Plastics are in our bodies because farmers put them in feed

https://www.reddit.com/r/idiocracy/comments/1b32i8h/a_maintenance_technician_exposes_how_plastics/

How the hell do we avoid this outside of going Vegan?
Worse, how the heck is this legal?

I KNEW there was a reason for the prohibition on pork!

I doubt that’s legal in the EU and we also have plastics in our bodies.

Bad news. “Going vegan” will not protect you.

Don’t get your news from TikTok.

When it comes to overseeing animal feeds, North Carolina follows the regulations set by the Association of American Feed Control Officials, a voluntary group made up of local, state, and federal agencies. The AAFCO states that feed derived from recovered retail food, like the feed at Smithfield’s Wilson facility, “must not contain packing materials” including plastics.

“From a nutrition standpoint, the pig cannot capture any of the foreign contaminant into its blood stream because the particles are too big, and so it all gets excreted out,” said Nicholas Gabler, an animal physiologist at Iowa State University who specializes in swine nutrition and reproduction.

So, if that is true what they are doing is illegal, but it would not make any difference to final human consumers.

Microplastics are not really small plastics churned up by a shredder, they are microscopic.

Honestly garbage feeding seems shocking, but it is an incredible way to reduce food going into landfills.

If they’re feeding them literal plastic trash, I don’t believe 0.000% of any chemical contaminant doesn’t end up in the pig.

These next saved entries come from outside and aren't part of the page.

(* ===== verification/Address.v ===== *)
(** * Address space: [bookclerk-plugin-manifest/src/address.rs]

    IP addresses as integers of their width, the text format of [std::net], CIDR grants, and the
    test for the public Internet.  The theorems: the octet tests are the special-purpose blocks
    of the IANA registries, and a CIDR grant is the block it denotes. *)

From stdpp Require Import base option list strings pretty.
From Stdlib Require Import ZArith Lia Btauto.
From S2P Require Import Prelude Text.

Local Open Scope Z_scope.

Inductive IpAddr : Type :=
| V4 (bits : Z)
| V6 (bits : Z).
#[global] Instance IpAddr_eq_dec : EqDecision IpAddr.
Proof. solve_decision. Defined.

Definition u32_max : Z := 2 ^ 32 - 1.
Definition u128_max : Z := 2 ^ 128 - 1.

(** A value of the type. *)
Definition ip_ok (ip : IpAddr) : Prop :=
  match ip with V4 a => 0 ≤ a < 2 ^ 32 | V6 a => 0 ≤ a < 2 ^ 128 end.

(** [octets()[i]] and [segments()[i]]. *)
Definition octet (i : Z) (v4 : Z) : Z := Z.land (Z.shiftr v4 (8 * (3 - i))) 255.
Definition segment (i : Z) (v6 : Z) : Z := Z.land (Z.shiftr v6 (16 * (7 - i))) 65535.

(** ** Text: [std::net] *)

Definition to_digit (radix : Z) (c : Ascii.ascii) : option Z :=
  let n := Z.of_N (code c) in
  let d := if is_digit c then n - 48 else
           if is_lower c then n - 87 else
           if is_upper c then n - 55 else radix in
  if d <? radix then Some d else None.

Fixpoint read_digits (radix : Z) (s : string) : list Z * string :=
  match s with
  | EmptyString => ([], EmptyString)
  | String c rest =>
      match to_digit radix c with
      | Some d => let r := read_digits radix rest in (d :: r.1, r.2)
      | None => ([], s)
      end
  end.

(** [read_number]: at most [max_digits] digits, a value of the type, no leading zero unless
    allowed. *)
Definition read_number (radix max_digits bound : Z) (allow_zero_prefix : bool) (s : string)
    : option (Z * string) :=
  let r := read_digits radix s in
  let n := Z.of_nat (length r.1) in
  let value := fold_left (λ acc d, acc * radix + d) r.1 0 in
  if (n =? 0) || (max_digits <? n) then None else
  if negb allow_zero_prefix && starts_with "0" s && (1 <? n) then None else
  if bound <? value then None else Some (value, r.2).

Definition read_given_char (c s : string) : option string := strip_prefix c s.

(** [read_separator]. *)
Definition read_separator {A} (sep : string) (index : nat) (inner : string → option (A * string))
    (s : string) : option (A * string) :=
  if (0 <? index)%nat
  then match read_given_char sep s with Some s => inner s | None => None end
  else inner s.

Fixpoint read_octets (more index : nat) (acc : Z) (s : string) : option (Z * string) :=
  match more with
  | O => Some (acc, s)
  | S more =>
      match read_separator "." index (read_number 10 3 255 false) s with
      | None => None
      | Some (o, s) => read_octets more (S index) (acc * 256 + o) s
      end
  end.
Definition read_ipv4_addr (s : string) : option (Z * string) := read_octets 4 0 0 s.
(** Consent changes nothing the author declared: the policy of a request approved as it stands
    decides every request, connection and redirect as the policy of the manifest. *)
Theorem consented_policy_is_the_manifest_policy `{HostCpu} {Value} {VT : ValueText Value}
    (m : PluginManifest Value) key now p :
  try_from_manifest m = inr p →
  let q := egress_policy (consent_request m key now) in
  (∀ host, allows_initial q host = allows_initial p host)
  ∧ (∀ host port, allows_tcp q host port = allows_tcp p host port)
  ∧ (∀ host hop, allows_redirect q host hop = allows_redirect p host hop)
  ∧ ∀ ip, allows_ip q ip = allows_ip p ip.
Proof.
  intros Hp q. assert (Hpq : policy_equiv q p); [|by split_and!; intros; rewrite Hpq].
  unfold try_from_manifest, try_from_network in Hp.
  destruct (normalize_domain_list _) as [|doms] eqn:Ed; [done|].
  destruct (tcp_grants _) as [|tg] eqn:Et; [done|]. destruct (cidr_texts _) as [|cs] eqn:Ec; [done|].
  injection Hp as <-. cbn [mode policy_domains max_redirects undeclared_public_redirects policy_tcp policy_cidrs].
  split_and!; cbn [q egress_policy mode policy_domains max_redirects undeclared_public_redirects policy_tcp
    policy_cidrs consent_request network_mode domains tcp address_cidrs].
  - by destruct (net_mode (m_network m)).
  - done.
  - done.
  - intros d. unfold requested_domains, consent_domains_for. rewrite Ed. by btree.
  - intros t. unfold sort_tcp. rewrite !elem_of_order_by. unfold requested_tcp. btree.
    by rewrite (tcp_grants_elem _ _ _ Et).
  - intros c. unfold requested_cidrs. btree. by rewrite (cidr_texts_elem _ _ _ Ec).
Qed.

(** ** Redirects read the host as it was written *)

(** A redirect to a loopback literal with a trailing dot passes under every policy with the
    undeclared-redirects flag, although the same literal without the dot needs a granted block. *)
Theorem dotted_literal_redirect_passes p hop :
  mode p = Outbound → undeclared_public_redirects p = true → hop < max_redirects p → policy_cidrs p = [] →
  allows_redirect p "127.0.0.1." hop = true ∧ allows_redirect p "127.0.0.1" hop = false.
Proof.
  intros Hm Hu Hh Hc. unfold allows_redirect. rewrite Hm, Hu, (proj2 (Z.leb_gt _ _) Hh).
  split; [done|]. change (parse_ip "127.0.0.1") with (Some LOCALHOST_V4). unfold allows_ip, cidr_grants.
  by rewrite Hm, Hc.
Qed.

(** [localhost] needs a granted loopback block; [localhost.] and the metadata host do not. *)
Theorem only_bare_localhost_is_checked p port g :
  mode p = Outbound → policy_cidrs p = [] → g ∈ policy_tcp p → port ∈ tg_ports g →
  (∀ host, host = "localhost." ∨ host = "metadata.google.internal" →
     normalize_hostname host = Some (tg_host g) → parse_ip (tg_host g) = None →
     strip_prefix "*." (tg_host g) = None → allows_tcp p host port = true)
  ∧ allows_tcp p "localhost" port = false.
Proof.
  intros Hm Hc Hg Hp. unfold allows_tcp. rewrite Hm. split.
  - intros host Hhost Hn Hip Hw. rewrite Hn. unfold literal_ok. rewrite Hip.
    assert (is_restricted_hostname host && negb (hostname_address_ok p host) = false) as ->.
    { destruct Hhost as [-> | ->]; done. }
    cbn [negb]. apply existsb_exists. exists g. split; [by apply list_elem_of_In|].
    apply andb_true_intro. split; [|by apply bool_decide_eq_true].
    unfold host_matches_normalized. rewrite Hw. by apply text_eq_true.
  - unfold hostname_address_ok, allows_ip, cidr_grants. rewrite Hm, Hc. done.
Qed.
End Policies.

The Feed Control groups are voluntary which means there are plenty of farms who will not participate (likely the worst offenders). Many states ban the practice, but many do not.

As for Nicholas Gabler, I don’t know if his research is funded or influenced by the trade. Seeing how 65% of his work is research, and his primary research goal amounts to lowering costs to raise pigs, I don’t know…

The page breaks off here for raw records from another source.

(* ===== verification/Authority.v ===== *)
(** * Live sessions under a grant: [bookclerk-plugin-host/src/authority.rs]

    Every running guest is a row of a process-wide table with the digest of the grant it was
    spawned under.  A grant that changes, in this process ([PluginGrantStore::upsert]) or in the
    grants file ([watch_grants_loop]), fences the rows that no longer match: their cancel flag is
    raised and their shutdown hook runs.  A spawn registers its row ([rpc_session.rs],
    [connect_spawned]) in the same critical section, the grant epoch, in which it re-read the file.
    [Host] is the file, the table and the flags; the epoch sections are [prog]s over it, and
    [epoch_step] interleaves the section that holds the lock with everything that does not take it. *)

From stdpp Require Import base option list strings pretty relations.
From Stdlib Require Import ZArith Lia.
From S2P Require Import Prelude Concurrency BTree Text Address EventModels EventOutbox Manifest Consent.

Local Open Scope Z_scope.

(** ** Revisions *)

(** [sha2::Sha256] on bytes. *)
Class Sha256 := sha256 : string → string.

(** [hex::encode]. *)
Fixpoint hex_encode (s : string) : string :=
  match s with
  | EmptyString => EmptyString
  | String c s =>
      let n := Z.of_N (code c) in
      String (hex_char (n / 16)) (String (hex_char (n mod 16)) (hex_encode s))
  end.

Definition newline : string := String (byte 10) "".

(** [for x in l { hasher.update(x); hasher.update(",") }]. *)
Definition terminated (sep : string) (l : list string) : string :=
  String.concat "" (map (λ x, x +:+ sep) l).

Definition consumer_text (c : GrantedEventConsumer) : string :=
  gc_event_type c +:+ "|" +:+ terminated "," (map pretty (gc_schema_versions c))
  +:+ (if gc_supports_suspend c then "s1|" else "s0|") +:+ default "" (gc_filter c).

(** [hash_tcp_grants]. *)
Definition tcp_text (t : TcpGrant) : string :=
  tg_host t +:+ ":" +:+ terminated "," (map pretty (tg_ports t)).

Definition optional_text (v : option Z) : string :=
  match v with Some n => pretty n | None => "unset" end.

Section Revisions.
Context {H : HostCpu} {D : Sha256}.

Definition budgets_text (g : PluginGrant) : string :=
  pretty (effective_disk_mib (disk_mib g)) +:+ "|mem|" +:+ pretty (effective_memory_mib (memory_mib g))
  +:+ "|cpu_ms|" +:+ optional_text (grant_cpu_ms g)
  +:+ "|subrequests|" +:+ optional_text (grant_subrequests g)
  +:+ "|cpu_rate|" +:+ pretty (effective_cpu_rate_percent (cpu_rate_percent g))
  +:+ "|extra_proc|" +:+ pretty (effective_extra_processes (extra_processes g)).

(** The lines [hash_grant] feeds to the digest. *)
Definition grant_lines (kind : string) (g : PluginGrant) : list string :=
  [kind; plugin_key g;
   "structural"; terminated "," (entrypoints g);
   "producers"; terminated "," (producers g);
   "consumers"; terminated ";" (map consumer_text (consumers g));
   "jobs"; terminated "," (jobs g);
   "bindings"; terminated "," (grant_bindings g);
   "flags"; terminated "," (compatibility_flags g);
   "network"; network_mode g;
   "domains"; terminated "," (domains g);
   "manifest_domains"; terminated "," (manifest_domains g);
   "operator_added"; terminated "," (operator_added_domains g);
   "operator_denied"; terminated "," (operator_denied_domains g);
   "tcp"; terminated ";" (map tcp_text (tcp g));
   "operator_added_tcp"; terminated ";" (map tcp_text (operator_added_tcp g));
   "operator_denied_tcp"; terminated ";" (map tcp_text (operator_denied_tcp g));
   "cidrs"; terminated "," (address_cidrs g);
   "operator_added_cidrs"; terminated "," (operator_added_cidrs g);
   "operator_denied_cidrs"; terminated "," (operator_denied_cidrs g);
   "redirects"; if allow_undeclared_public_redirects g then "1" else "0";
   "budgets"; budgets_text g].

Definition grant_text (kind : string) (g : PluginGrant) : string := join newline (grant_lines kind g).

Definition hash_grant (kind : string) (g : PluginGrant) : string := hex_encode (sha256 (grant_text kind g)).
Definition grant_revision (g : PluginGrant) : string := hash_grant "grant" g.
Definition authority_revision (g : PluginGrant) : string := hash_grant "authority" g.
End Revisions.

(** ** The process *)

Record LiveSession : Type := mk_LiveSession {
  ls_plugin_key : string;
  ls_grant_revision : string;
  ls_revision : string;
  ls_cancelled : nat;
  ls_shutdown : nat;
}.

(** [plugin-grants.json]. *)
Inductive grants_file : Type :=
| Missing
| Unreadable
| Bytes (text : string).

(** [raised] are the cancel flags that are set and [shutdowns] the hooks that ran, by handle;
    [last] is the watcher's fingerprint.  [written] lists what the file has held, in order. *)
Record Host : Type := mk_Host {
  file : grants_file;
  written : list grants_file;
  live : list LiveSession;
  raised : list nat;
  shutdowns : list nat;
  last : string;
}.

#[global] Instance grants_file_eq_dec : EqDecision grants_file.
Proof. solve_decision. Defined.

Definition host_eta (w : Host) : Host :=
  mk_Host (file w) (written w) (live w) (raised w) (shutdowns w) (last w).
#[global] Instance set_file : Setter file := ltac:(set_column host_eta file).
#[global] Instance set_written : Setter written := ltac:(set_column host_eta written).
#[global] Instance set_live : Setter live := ltac:(set_column host_eta live).
#[global] Instance set_raised : Setter raised := ltac:(set_column host_eta raised).
#[global] Instance set_shutdowns : Setter shutdowns := ltac:(set_column host_eta shutdowns).
#[global] Instance set_last : Setter last := ltac:(set_column host_eta last).

(** [is_fenced]. *)
Definition is_fenced (flag : nat) (w : Host) : bool := bool_decide (flag ∈ raised w).

(** A file replaced as a directory entry. *)
Definition replace_file (c : grants_file) (w : Host) : Host :=
  if bool_decide (c = file w) then w else w <| file := c |> <| written := written w ++ [c] |>.

Section Authority.
Context {H : HostCpu} {I : Idna} {Value : Type} {VT : ValueText Value}.
Context {D : Sha256} {J : SerdeJson PluginGrantStore}.

Definition fence_sessions (stale : LiveSession → bool) : prog Host unit :=
  let* hooks := exec (λ w,
    let hit := List.filter stale (live w) in
    (map ls_shutdown hit, w <| raised := raised w ++ map ls_cancelled hit |>)) in
  exec (λ w, ((), w <| shutdowns := shutdowns w ++ hooks |>)).

Definition fence_stale_sessions (key current_revision : string) : prog Host unit :=
  if str_is_empty key then Ret () else
  fence_sessions (λ s, text_eq (ls_plugin_key s) key
    && (str_is_empty current_revision || negb (text_eq (ls_revision s) current_revision))).

Definition fence_stale_grant_revisions (key current_grant_revision : string) : prog Host unit :=
  if str_is_empty key then Ret () else
  fence_sessions (λ s, text_eq (ls_plugin_key s) key
    && (str_is_empty current_grant_revision
        || negb (text_eq (ls_grant_revision s) current_grant_revision))).

Definition fence_plugin_key (key : string) : prog Host unit := fence_stale_sessions key "".

Definition register_session_revisions_on (key grant_rev revision : string) (shutdown cancelled : nat)
    : prog Host unit :=
  exec (λ w, ((), w <| live := live w ++ [mk_LiveSession key grant_rev revision cancelled shutdown] |>)).

Definition unregister_session (flag : nat) : prog Host unit :=
  exec (λ w, ((), w <| live := List.filter (λ s, negb (ls_cancelled s =? flag)%nat) (live w) |>)).

(** [PluginGrantStore::load] of a file. *)
Definition parse_file (c : grants_file) : checked PluginGrantStore :=
  match c with
  | Missing => inr []
  | Unreadable => inl "read"
  | Bytes text => match from_str text with Some store => inr store | None => inl (from_str_error text) end
  end.
Definition load_store : prog Host (checked PluginGrantStore) := query (λ w, parse_file (file w)).

(** [grants_fingerprint]. *)
Definition fingerprint (c : grants_file) : string :=
  match c with Bytes text => hex_encode (sha256 text) | _ => "" end.
Definition grants_fingerprint : prog Host string := query (λ w, fingerprint (file w)).

(** The revision a store gives a key. *)
Definition stored_revision (store : PluginGrantStore) (key : string) : string :=
  default "" (grant_revision <$> get_by_plugin_key store key).

Fixpoint fence_mismatched (store : PluginGrantStore) (snapshot : list (string * string)) : prog Host unit :=
  match snapshot with
  | [] => Ret ()
  | (key, session_grant_revision) :: snapshot =>
      let current := stored_revision store key in
      let* _ := if negb (text_eq current session_grant_revision)
                then fence_stale_grant_revisions key current else Ret () in
      fence_mismatched store snapshot
  end.

Definition apply_grant_store (store : PluginGrantStore) : prog Host unit :=
  let* snapshot := query (λ w, map (λ s, (ls_plugin_key s, ls_grant_revision s)) (live w)) in
  fence_mismatched store snapshot.

(** ** The epoch sections *)

Definition reconcile_grants_from_disk : prog Host unit :=
  let* r := load_store in
  match r with inr store => apply_grant_store store | inl _ => Ret () end.

Definition set_fingerprint (fp : string) : prog Host unit := exec (λ w, ((), w <| last := fp |>)).

(** [watch_grants_loop]: its start and one turn. *)
Definition watch_start : prog Host unit :=
  let* r := load_store in
  match r with
  | inr store =>
      let* _ := apply_grant_store store in
      let* fp := grants_fingerprint in
      set_fingerprint fp
  | inl _ => Ret ()
  end.

Definition watch_tick : prog Host unit :=
  let* next := grants_fingerprint in
  let* prior := query last in
  if text_eq next prior then Ret () else
  let* r := load_store in
  match r with
  | inr store => let* _ := apply_grant_store store in set_fingerprint next
  | inl _ => Ret ()
  end.

(** What a spawn reads of [DiscoveredPlugin]; [dp_platform]: a verified platform artifact under a
    platform key. *)
Record DiscoveredPlugin : Type := mk_DiscoveredPlugin {
  dp_manifest : PluginManifest Value;
  dp_key : string;
  dp_platform : bool;
}.

(** [PluginGrantStore::upsert] and [save] in this process. *)
Definition upsert_store (g : PluginGrant) (store : PluginGrantStore) : prog Host PluginGrantStore :=
  let* _ := if str_is_empty (plugin_key g) then Ret ()
            else fence_stale_grant_revisions (plugin_key g) (grant_revision g) in
  Ret (upsert_rows g store).

Definition save_store (store : PluginGrantStore) : prog Host (checked unit) :=
  match to_string store with
  | None => Ret (inl "serialize")
  | Some text => exec (λ w, (inr (), replace_file (Bytes text) w))
  end.

(** [now] stamps the request that is built. *)
Definition require_grant (p : DiscoveredPlugin) (now : string) : prog Host (checked PluginGrant) :=
  let* r := load_store in
  match r with
  | inl e => Ret (inl e)
  | inr store =>
      let requested := consent_request (dp_manifest p) (dp_key p) now in
      let alias := m_id (dp_manifest p) in
      match get_by_plugin_key store (dp_key p) with
      | Some existing =>
          if grant_covers existing requested then Ret (inr (effective_grant existing requested))
          else Ret (inl ("plugin `" +:+ alias
                 +:+ "` grant does not match this plugin; re-approve with `bookclerk plugins approve "
                 +:+ alias +:+ "`"))
      | None => Ret (inl ("plugin `" +:+ alias
                  +:+ "` has no permission grant; run `bookclerk plugins approve " +:+ alias +:+ "` first"))
      end
  end.

Definition ensure_platform_grant (p : DiscoveredPlugin) (now : string) : prog Host (checked PluginGrant) :=
  if negb (dp_platform p) then require_grant p now else
  let requested := consent_request (dp_manifest p) (dp_key p) now in
  let alias := m_id (dp_manifest p) in
  if negb (is_safe_platform_request requested)
  then Ret (inl ("platform plugin `" +:+ alias +:+ "` declares capabilities outside the installer envelope; "
              +:+ "run `bookclerk plugins approve " +:+ alias +:+ "`")) else
  let* r := load_store in
  match r with
  | inl e => Ret (inl e)
  | inr store =>
      let renew :=
        let* store := upsert_store requested store in
        let* saved := save_store store in
        match saved with inl e => Ret (inl e) | inr _ => Ret (inr requested) end in
      match get_by_plugin_key store (dp_key p) with
      | Some existing =>
          if grant_within_ceiling existing requested
          then Ret (inr (effective_grant existing requested)) else renew
      | None => renew
      end
  end.

Definition spawn_grant (p : DiscoveredPlugin) (now : string) : prog Host (checked PluginGrant) :=
  if dp_platform p then ensure_platform_grant p now else require_grant p now.

Definition FENCED_ERROR : string := "plugin session fenced: effective authority changed".

(** [grant_still_current]; [overlay] is [effective_spawn_grant], the destinations the host's own
    configuration implies. *)
Definition grant_still_current (overlay : PluginGrant → PluginGrant) (p : DiscoveredPlugin)
    (grant_rev authority_rev now : string) : prog Host (checked unit) :=
  let* r := spawn_grant p now in
  match r with
  | inl e => Ret (inl e)
  | inr persisted =>
      if negb (text_eq (grant_revision persisted) grant_rev)
         || negb (text_eq (authority_revision (overlay persisted)) authority_rev)
      then Ret (inl FENCED_ERROR) else Ret (inr ())
  end.

(** The section of [connect_spawned] that registers the session. *)
Definition register_section (overlay : PluginGrant → PluginGrant) (p : DiscoveredPlugin)
    (grant_rev authority_rev now : string) (shutdown cancel : nat) : prog Host unit :=
  let* r := grant_still_current overlay p grant_rev authority_rev now in
  match r with
  | inl _ => exec (λ w, ((), w <| raised := raised w ++ [cancel] |>))
  | inr _ => register_session_revisions_on (dp_key p) grant_rev authority_rev shutdown cancel
  end.

(** The first, unregistered check of [connect_spawned]. *)
Definition validate_section (overlay : PluginGrant → PluginGrant) (p : DiscoveredPlugin)
    (grant_rev authority_rev now : string) : prog Host unit :=
  let* _ := grant_still_current overlay p grant_rev authority_rev now in Ret ().

(** What runs under the epoch lock once the watcher has started; [connect_spawned] refuses an empty
    revision before it takes the lock. *)
Inductive section : prog Host unit → Prop :=
| section_tick : section watch_tick
| section_reconcile : section reconcile_grants_from_disk
| section_validate overlay p grant_rev authority_rev now :
    grant_rev ≠ "" → section (validate_section overlay p grant_rev authority_rev now)
| section_register overlay p grant_rev authority_rev now shutdown cancel :
    grant_rev ≠ "" → section (register_section overlay p grant_rev authority_rev now shutdown cancel).

(** What does not take the lock: another process replaces the file, an upsert or a change of the
    configuration fences, a session ends, a flag is raised, a hook runs. *)
Inductive outside : Host → Host → Prop :=
| outside_write c w : outside w (replace_file c w)
| outside_fence stale w :
    outside w (w <| raised := raised w ++ map ls_cancelled (List.filter stale (live w)) |>)
| outside_drop flag w :
    outside w (w <| raised := raised w ++ [flag] |>
                 <| live := List.filter (λ s, negb (ls_cancelled s =? flag)%nat) (live w) |>)
| outside_hook hook w : outside w (w <| shutdowns := shutdowns w ++ [hook] |>).

Definition epoch_step : option (prog Host unit) * Host → option (prog Host unit) * Host → Prop :=
  locked_step section outside.
End Authority.
Arguments DiscoveredPlugin : clear implicits.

I work partially in the animal feed industry, and AAFCO requirements are not suggestions.

They are not feeding them plastic trash, they are feeding them discarded food, much like how a lot of homesteaders will throw out scraps for their pigs. They are alleging that the packaging is not being removed as required by AAFCO standards.

The regulations state that the plastic packaging has to be removed prior to feeding. It is quite possible the farm that guy was working on was in violation of the regulations, but that is another discussion about how woefully underfunded our government enforcement is.

Heather Overton of the N.C. Department of Agriculture said the state inspects feed facilities about every two-and-a-half years, using a “risk-based model that takes into account facility type and compliance history,” to determine how often inspections occur.

As for those plastics ending up in us when we eat the pork, it is not possible. Our bodies do not digest plastic and put those compounds in our cells. If those pigs have microplastics in them (they do) they are getting them the same way we are, through breathing them in or ingesting them through contaminated water and food.

As for Nicholas Gabler, he works for a publicly funded university, not the industry. If you are going to question the motives of college professors and researchers, I don’t know where you would get more unbiased science from.

Yeah, your most likely vector for microplastics in your body is good ol’ American (and European, and South American, and Asian, and Australian) tap water. And not just the water you drink, but the water you bathe in, brush your teeth with, wash your clothes in, run in the dishwasher to clean your utensils and plates.

And it has been that way for quite a few decades.

More of it is here

The thing is, I really hate “Nowthis” news and their similar competitors. They tend to oversimplify things and completely miss the point.

They make some weird argument about plastics that isn’t really scientifically accurate to what we know about how microplastics are generated and get into our bodies. Those pigs are being fed microplastics alright, because they are eating food that was contacting packaging, and drinking water that has been contaminated.

The real end result of that piece should be the argument that we do not do enough to enforce the regulations we have. There are not enough inspectors, and unscrupulous places get away without strictly following the regulations. Instead it feels like they are attacking a practice that reduces food waste going into landfills, instead of attacking the company not following the correct practices.

Yeah, you can’t get any kind of useful information when it’s compressed into 30 seconds, and fed to you in a form that is designed to feed your dopamine receptors.

So many headlines for articles and titles for videos are written for clickbait value. It’s annoying.

On other hand the pork industry is horrifying for many other reasons and you should probably not eat any pork that doesn’t come from a local small farm.